◆ What the task requires: Beginning with the first line, copy out each line of the material until the line containing "(** One step of [rb_insert]" has been copied as well.

==== Records for this task ====

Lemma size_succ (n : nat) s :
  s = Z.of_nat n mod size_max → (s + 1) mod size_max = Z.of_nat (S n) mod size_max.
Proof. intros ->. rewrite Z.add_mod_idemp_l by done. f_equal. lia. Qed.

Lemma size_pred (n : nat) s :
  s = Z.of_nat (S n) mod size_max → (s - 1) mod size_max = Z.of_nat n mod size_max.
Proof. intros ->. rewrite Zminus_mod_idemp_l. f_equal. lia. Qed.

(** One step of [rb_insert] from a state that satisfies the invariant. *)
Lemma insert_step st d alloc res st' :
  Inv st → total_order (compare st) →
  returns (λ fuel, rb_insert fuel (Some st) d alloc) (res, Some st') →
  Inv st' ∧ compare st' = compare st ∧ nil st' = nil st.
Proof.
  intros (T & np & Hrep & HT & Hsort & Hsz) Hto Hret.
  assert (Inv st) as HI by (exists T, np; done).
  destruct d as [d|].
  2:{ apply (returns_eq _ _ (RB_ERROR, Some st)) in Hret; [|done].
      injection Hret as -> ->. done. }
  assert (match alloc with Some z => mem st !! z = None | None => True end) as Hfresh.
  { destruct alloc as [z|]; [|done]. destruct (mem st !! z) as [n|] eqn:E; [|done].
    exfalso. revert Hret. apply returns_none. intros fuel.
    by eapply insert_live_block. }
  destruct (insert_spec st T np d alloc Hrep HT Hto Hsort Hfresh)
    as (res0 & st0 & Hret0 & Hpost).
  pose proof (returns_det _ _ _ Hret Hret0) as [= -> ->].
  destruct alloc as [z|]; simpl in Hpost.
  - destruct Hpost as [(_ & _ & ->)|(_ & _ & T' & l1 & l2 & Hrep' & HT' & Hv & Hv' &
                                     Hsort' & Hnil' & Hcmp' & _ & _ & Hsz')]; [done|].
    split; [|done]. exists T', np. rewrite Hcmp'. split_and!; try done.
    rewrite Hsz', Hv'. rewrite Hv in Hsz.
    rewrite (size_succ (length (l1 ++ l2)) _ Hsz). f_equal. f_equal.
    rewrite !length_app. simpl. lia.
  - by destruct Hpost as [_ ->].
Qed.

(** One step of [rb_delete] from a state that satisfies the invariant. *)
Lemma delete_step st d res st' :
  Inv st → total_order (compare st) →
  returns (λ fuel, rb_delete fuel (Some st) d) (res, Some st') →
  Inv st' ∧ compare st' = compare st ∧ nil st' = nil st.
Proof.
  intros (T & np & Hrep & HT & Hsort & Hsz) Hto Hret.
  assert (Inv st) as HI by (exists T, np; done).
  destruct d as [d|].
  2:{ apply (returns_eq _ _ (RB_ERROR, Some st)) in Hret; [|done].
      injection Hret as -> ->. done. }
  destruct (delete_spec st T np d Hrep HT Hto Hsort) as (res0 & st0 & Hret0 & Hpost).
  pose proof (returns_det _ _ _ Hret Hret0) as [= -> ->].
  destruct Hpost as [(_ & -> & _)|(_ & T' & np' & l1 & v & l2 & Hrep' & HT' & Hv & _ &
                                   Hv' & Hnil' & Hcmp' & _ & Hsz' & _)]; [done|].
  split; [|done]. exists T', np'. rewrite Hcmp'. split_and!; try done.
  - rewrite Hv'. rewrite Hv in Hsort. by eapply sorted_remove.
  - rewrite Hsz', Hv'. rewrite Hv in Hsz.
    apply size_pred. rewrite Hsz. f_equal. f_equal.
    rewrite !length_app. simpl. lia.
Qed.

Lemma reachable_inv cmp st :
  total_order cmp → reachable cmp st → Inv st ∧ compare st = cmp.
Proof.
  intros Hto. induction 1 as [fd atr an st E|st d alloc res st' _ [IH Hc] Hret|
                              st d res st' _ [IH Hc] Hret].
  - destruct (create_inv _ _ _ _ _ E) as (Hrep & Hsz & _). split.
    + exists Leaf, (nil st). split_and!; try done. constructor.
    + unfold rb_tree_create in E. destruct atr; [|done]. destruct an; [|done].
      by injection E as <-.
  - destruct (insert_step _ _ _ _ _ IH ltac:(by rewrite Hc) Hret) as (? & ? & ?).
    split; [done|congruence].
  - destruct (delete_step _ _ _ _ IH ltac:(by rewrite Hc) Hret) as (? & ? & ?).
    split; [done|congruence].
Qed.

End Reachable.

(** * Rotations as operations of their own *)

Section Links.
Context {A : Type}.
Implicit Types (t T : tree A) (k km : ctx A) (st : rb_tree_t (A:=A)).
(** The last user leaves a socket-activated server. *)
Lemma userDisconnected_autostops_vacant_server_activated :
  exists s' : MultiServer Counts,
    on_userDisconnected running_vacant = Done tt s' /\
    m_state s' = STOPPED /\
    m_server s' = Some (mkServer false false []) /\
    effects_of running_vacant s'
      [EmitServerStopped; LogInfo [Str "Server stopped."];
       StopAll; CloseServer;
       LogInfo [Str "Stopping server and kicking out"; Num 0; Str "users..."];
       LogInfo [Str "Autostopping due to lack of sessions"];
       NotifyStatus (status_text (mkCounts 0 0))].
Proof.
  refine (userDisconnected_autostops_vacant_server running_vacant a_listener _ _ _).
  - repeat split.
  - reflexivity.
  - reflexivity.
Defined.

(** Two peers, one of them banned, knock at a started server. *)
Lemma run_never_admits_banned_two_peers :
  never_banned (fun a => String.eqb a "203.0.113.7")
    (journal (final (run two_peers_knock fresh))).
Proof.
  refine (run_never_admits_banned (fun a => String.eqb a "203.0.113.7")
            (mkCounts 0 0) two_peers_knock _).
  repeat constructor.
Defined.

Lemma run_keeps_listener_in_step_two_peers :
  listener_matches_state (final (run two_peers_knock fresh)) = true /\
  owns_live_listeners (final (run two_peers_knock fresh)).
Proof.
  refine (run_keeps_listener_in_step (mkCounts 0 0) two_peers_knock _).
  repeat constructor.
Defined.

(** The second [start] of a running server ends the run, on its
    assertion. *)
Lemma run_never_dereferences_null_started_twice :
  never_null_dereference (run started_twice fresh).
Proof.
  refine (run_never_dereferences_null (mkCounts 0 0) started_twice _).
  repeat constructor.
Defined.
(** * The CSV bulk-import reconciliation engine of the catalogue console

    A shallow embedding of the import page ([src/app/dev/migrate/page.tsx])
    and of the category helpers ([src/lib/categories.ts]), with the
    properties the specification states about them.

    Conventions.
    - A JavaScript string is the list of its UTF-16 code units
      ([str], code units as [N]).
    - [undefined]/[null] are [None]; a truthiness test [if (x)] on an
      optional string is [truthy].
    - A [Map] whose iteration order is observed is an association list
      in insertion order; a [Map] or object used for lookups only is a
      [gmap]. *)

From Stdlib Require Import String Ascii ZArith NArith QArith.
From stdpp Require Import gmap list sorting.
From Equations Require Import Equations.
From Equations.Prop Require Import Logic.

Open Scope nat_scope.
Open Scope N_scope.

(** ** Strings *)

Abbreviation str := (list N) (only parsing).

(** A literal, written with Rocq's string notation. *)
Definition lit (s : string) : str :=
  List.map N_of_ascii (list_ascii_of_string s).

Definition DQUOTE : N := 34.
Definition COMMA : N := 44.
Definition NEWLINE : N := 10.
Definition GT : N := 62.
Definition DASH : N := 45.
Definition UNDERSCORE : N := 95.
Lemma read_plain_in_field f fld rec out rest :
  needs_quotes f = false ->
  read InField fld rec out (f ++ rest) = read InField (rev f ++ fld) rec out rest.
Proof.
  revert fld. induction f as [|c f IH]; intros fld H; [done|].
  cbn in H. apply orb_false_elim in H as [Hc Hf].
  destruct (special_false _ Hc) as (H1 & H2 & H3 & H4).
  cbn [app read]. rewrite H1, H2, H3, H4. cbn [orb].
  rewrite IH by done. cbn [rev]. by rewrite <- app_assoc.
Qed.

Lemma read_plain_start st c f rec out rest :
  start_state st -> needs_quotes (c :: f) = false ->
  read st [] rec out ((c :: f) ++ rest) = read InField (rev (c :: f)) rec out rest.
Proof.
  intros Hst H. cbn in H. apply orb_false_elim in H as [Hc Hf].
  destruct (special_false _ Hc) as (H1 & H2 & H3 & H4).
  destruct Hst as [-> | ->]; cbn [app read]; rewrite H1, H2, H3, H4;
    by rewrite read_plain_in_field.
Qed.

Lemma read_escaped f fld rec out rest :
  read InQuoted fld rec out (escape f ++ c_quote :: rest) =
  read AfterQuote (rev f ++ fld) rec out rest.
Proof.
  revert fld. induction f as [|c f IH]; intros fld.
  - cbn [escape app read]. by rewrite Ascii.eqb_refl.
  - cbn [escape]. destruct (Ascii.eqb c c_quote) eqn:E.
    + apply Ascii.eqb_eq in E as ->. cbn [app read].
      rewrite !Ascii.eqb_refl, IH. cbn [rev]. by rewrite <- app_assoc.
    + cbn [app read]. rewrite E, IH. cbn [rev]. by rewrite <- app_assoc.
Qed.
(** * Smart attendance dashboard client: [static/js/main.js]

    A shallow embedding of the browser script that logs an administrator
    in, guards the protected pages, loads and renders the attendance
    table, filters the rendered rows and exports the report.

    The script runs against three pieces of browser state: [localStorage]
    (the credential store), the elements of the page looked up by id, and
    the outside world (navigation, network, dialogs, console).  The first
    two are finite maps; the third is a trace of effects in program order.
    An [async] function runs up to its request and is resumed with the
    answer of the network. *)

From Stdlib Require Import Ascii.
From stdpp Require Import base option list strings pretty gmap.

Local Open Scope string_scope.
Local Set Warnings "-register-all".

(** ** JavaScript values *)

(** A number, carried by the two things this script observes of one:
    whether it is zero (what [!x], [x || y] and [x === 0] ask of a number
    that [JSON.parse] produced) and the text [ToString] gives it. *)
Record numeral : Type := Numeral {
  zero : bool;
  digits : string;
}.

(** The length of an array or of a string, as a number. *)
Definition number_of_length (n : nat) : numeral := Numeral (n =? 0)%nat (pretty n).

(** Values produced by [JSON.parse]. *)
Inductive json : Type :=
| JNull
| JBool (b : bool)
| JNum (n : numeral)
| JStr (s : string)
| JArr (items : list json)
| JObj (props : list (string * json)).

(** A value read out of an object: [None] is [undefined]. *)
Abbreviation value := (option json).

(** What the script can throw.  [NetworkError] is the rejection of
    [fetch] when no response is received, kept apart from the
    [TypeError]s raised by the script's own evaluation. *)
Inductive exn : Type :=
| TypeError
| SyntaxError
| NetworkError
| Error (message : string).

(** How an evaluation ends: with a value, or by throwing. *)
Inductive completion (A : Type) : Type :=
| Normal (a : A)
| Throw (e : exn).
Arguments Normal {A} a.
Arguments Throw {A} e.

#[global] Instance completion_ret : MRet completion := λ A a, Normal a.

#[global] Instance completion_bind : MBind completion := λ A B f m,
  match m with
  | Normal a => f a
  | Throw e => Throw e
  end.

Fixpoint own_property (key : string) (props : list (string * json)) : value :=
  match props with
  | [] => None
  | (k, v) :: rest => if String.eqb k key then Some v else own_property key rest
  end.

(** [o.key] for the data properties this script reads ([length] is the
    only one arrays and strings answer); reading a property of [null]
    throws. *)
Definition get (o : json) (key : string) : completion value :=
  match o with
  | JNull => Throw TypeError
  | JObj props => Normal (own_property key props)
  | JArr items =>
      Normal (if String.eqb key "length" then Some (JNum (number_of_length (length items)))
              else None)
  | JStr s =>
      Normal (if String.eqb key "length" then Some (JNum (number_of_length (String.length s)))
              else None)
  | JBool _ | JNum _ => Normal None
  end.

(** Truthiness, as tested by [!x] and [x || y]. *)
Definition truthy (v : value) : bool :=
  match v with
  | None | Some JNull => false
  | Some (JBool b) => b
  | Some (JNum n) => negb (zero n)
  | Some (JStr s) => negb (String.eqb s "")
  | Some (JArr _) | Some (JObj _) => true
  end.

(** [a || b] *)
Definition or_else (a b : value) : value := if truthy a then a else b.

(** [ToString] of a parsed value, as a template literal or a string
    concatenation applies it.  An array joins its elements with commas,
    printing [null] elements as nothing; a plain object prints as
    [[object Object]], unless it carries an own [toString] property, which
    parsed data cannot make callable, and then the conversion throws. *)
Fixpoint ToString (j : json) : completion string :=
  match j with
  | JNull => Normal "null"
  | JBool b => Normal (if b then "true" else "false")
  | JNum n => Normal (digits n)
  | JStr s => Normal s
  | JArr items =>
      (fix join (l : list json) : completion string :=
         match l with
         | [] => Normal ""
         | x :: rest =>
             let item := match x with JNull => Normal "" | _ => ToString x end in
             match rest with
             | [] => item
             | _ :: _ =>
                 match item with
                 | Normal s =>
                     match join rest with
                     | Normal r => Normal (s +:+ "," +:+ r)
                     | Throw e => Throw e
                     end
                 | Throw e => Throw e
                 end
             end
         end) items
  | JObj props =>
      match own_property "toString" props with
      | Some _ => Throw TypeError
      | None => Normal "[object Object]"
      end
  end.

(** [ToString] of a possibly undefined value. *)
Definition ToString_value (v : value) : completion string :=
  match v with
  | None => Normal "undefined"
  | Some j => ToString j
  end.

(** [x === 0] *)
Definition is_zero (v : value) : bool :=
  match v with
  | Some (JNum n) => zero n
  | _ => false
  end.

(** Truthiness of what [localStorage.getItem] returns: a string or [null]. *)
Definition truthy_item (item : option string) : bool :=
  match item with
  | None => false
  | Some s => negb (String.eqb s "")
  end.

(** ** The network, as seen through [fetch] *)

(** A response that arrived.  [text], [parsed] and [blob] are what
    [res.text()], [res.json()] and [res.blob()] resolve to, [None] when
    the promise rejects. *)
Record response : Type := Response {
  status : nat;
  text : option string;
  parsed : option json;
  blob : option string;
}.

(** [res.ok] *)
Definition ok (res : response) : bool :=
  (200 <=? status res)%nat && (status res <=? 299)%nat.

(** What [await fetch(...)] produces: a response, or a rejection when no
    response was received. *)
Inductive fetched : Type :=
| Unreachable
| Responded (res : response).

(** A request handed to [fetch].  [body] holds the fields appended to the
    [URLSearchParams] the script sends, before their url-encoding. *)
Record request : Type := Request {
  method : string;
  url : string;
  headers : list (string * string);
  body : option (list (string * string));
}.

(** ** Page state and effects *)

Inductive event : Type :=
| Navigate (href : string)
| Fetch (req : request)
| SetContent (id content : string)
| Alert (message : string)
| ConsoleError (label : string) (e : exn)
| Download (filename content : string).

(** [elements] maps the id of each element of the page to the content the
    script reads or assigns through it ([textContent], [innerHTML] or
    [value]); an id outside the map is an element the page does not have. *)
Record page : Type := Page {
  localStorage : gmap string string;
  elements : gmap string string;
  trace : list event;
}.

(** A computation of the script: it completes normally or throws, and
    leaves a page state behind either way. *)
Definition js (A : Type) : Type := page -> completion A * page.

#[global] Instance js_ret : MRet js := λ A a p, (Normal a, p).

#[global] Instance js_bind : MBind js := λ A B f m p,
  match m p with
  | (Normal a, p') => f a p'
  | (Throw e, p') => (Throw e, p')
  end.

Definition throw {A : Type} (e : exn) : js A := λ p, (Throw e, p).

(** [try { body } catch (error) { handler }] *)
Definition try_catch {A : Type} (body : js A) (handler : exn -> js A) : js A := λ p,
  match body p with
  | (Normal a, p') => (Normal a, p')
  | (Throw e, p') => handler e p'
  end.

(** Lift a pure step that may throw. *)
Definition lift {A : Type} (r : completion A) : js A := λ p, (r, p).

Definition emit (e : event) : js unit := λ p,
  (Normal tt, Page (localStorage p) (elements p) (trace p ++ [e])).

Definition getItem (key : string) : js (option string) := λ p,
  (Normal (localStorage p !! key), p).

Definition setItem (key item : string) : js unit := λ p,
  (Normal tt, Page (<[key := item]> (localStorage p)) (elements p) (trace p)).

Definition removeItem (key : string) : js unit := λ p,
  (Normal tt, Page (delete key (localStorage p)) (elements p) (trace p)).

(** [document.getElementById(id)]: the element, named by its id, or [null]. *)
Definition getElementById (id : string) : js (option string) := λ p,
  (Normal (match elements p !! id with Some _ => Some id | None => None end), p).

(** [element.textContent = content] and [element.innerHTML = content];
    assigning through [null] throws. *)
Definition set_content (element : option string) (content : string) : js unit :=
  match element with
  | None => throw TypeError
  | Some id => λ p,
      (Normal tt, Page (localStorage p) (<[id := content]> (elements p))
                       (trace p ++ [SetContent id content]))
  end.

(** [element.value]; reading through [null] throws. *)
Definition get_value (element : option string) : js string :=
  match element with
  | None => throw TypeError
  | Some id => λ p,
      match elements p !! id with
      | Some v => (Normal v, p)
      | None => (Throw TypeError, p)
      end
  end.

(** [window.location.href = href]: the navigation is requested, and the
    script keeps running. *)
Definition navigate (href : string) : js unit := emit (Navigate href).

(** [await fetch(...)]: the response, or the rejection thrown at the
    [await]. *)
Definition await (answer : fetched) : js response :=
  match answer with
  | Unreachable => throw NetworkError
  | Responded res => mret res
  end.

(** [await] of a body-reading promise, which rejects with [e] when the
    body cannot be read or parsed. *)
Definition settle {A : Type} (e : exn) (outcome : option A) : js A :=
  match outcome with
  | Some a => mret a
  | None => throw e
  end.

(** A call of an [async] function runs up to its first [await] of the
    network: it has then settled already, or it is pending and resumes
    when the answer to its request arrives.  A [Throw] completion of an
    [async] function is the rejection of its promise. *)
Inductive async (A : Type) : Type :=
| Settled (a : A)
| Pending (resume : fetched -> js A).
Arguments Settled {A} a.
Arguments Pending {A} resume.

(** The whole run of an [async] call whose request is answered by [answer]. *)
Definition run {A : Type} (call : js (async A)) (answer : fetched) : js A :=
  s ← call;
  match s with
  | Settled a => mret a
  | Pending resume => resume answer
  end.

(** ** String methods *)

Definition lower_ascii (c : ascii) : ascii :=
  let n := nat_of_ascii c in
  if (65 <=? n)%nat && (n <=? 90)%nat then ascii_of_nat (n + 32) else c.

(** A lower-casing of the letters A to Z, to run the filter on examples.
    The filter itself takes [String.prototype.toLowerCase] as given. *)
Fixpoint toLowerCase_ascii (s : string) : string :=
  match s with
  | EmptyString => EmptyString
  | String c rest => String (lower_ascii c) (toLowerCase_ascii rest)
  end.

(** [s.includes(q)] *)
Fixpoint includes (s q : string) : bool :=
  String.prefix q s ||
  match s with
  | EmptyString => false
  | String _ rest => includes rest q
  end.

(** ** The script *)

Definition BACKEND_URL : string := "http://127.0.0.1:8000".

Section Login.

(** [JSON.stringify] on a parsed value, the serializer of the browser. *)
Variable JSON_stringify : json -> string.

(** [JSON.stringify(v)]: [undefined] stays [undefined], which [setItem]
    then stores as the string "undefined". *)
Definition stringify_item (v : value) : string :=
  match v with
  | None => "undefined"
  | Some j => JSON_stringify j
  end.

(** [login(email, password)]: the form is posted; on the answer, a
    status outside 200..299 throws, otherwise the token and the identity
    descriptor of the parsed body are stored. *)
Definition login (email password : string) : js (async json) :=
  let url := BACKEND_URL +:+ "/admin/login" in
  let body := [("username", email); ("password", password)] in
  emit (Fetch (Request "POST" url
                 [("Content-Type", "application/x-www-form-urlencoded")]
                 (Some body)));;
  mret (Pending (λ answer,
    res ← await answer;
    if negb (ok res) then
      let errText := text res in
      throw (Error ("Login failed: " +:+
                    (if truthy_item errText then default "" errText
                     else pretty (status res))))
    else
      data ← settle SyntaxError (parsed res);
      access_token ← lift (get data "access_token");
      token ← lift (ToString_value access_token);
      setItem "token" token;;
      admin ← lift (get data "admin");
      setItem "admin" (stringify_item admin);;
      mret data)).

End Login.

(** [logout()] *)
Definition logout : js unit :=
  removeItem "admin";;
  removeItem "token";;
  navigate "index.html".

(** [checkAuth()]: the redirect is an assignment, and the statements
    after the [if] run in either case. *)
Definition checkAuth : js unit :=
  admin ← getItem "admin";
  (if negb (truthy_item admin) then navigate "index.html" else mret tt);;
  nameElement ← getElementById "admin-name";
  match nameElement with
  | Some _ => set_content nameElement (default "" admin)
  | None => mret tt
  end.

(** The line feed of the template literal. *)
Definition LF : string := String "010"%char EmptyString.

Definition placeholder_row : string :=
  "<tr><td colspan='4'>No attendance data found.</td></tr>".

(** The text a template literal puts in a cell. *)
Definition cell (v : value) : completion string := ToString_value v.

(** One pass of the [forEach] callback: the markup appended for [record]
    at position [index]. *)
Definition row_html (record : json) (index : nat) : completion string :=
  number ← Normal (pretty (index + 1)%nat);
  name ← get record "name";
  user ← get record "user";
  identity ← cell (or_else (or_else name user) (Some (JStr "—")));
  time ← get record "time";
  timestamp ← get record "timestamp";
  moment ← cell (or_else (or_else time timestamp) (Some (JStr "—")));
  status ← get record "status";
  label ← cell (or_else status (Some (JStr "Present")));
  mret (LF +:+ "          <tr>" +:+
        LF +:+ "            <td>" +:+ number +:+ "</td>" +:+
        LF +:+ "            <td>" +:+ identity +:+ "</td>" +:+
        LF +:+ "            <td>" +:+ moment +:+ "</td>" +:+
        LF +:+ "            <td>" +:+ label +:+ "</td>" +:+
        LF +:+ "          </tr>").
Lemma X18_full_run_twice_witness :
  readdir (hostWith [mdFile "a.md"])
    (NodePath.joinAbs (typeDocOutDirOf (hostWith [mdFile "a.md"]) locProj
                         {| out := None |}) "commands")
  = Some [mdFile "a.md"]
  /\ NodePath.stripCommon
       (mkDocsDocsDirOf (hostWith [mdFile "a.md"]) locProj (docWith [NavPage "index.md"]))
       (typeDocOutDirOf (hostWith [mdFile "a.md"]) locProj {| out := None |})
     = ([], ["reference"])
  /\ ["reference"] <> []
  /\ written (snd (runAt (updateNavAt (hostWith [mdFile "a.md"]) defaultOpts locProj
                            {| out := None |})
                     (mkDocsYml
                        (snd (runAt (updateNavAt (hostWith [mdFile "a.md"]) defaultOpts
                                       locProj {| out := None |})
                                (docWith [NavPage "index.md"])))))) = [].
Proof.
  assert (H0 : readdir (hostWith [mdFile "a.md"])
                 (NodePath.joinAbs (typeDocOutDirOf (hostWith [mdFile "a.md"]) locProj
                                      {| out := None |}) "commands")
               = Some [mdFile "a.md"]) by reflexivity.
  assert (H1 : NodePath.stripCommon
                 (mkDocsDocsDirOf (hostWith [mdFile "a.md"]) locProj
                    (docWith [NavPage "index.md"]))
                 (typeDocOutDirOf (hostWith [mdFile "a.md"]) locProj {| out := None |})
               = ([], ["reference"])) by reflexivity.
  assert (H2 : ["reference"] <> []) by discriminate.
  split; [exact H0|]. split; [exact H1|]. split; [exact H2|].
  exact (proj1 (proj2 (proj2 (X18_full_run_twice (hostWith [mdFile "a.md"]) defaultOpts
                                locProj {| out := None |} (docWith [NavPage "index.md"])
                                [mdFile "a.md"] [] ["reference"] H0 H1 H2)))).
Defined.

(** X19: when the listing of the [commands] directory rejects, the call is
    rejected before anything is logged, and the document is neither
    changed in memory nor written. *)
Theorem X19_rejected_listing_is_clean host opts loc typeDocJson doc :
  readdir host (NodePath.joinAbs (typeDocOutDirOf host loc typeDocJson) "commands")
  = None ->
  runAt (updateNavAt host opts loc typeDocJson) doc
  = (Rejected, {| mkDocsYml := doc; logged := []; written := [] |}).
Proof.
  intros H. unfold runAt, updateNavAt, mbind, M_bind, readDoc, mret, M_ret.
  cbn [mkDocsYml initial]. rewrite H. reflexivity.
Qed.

====

◆ Exercise solution:
Lemma size_succ (n : nat) s :
  s = Z.of_nat n mod size_max → (s + 1) mod size_max = Z.of_nat (S n) mod size_max.
Proof. intros ->. rewrite Z.add_mod_idemp_l by done. f_equal. lia. Qed.

Lemma size_pred (n : nat) s :
  s = Z.of_nat (S n) mod size_max → (s - 1) mod size_max = Z.of_nat n mod size_max.
Proof. intros ->. rewrite Zminus_mod_idemp_l. f_equal. lia. Qed.

(** One step of [rb_insert] from a state that satisfies the invariant. *)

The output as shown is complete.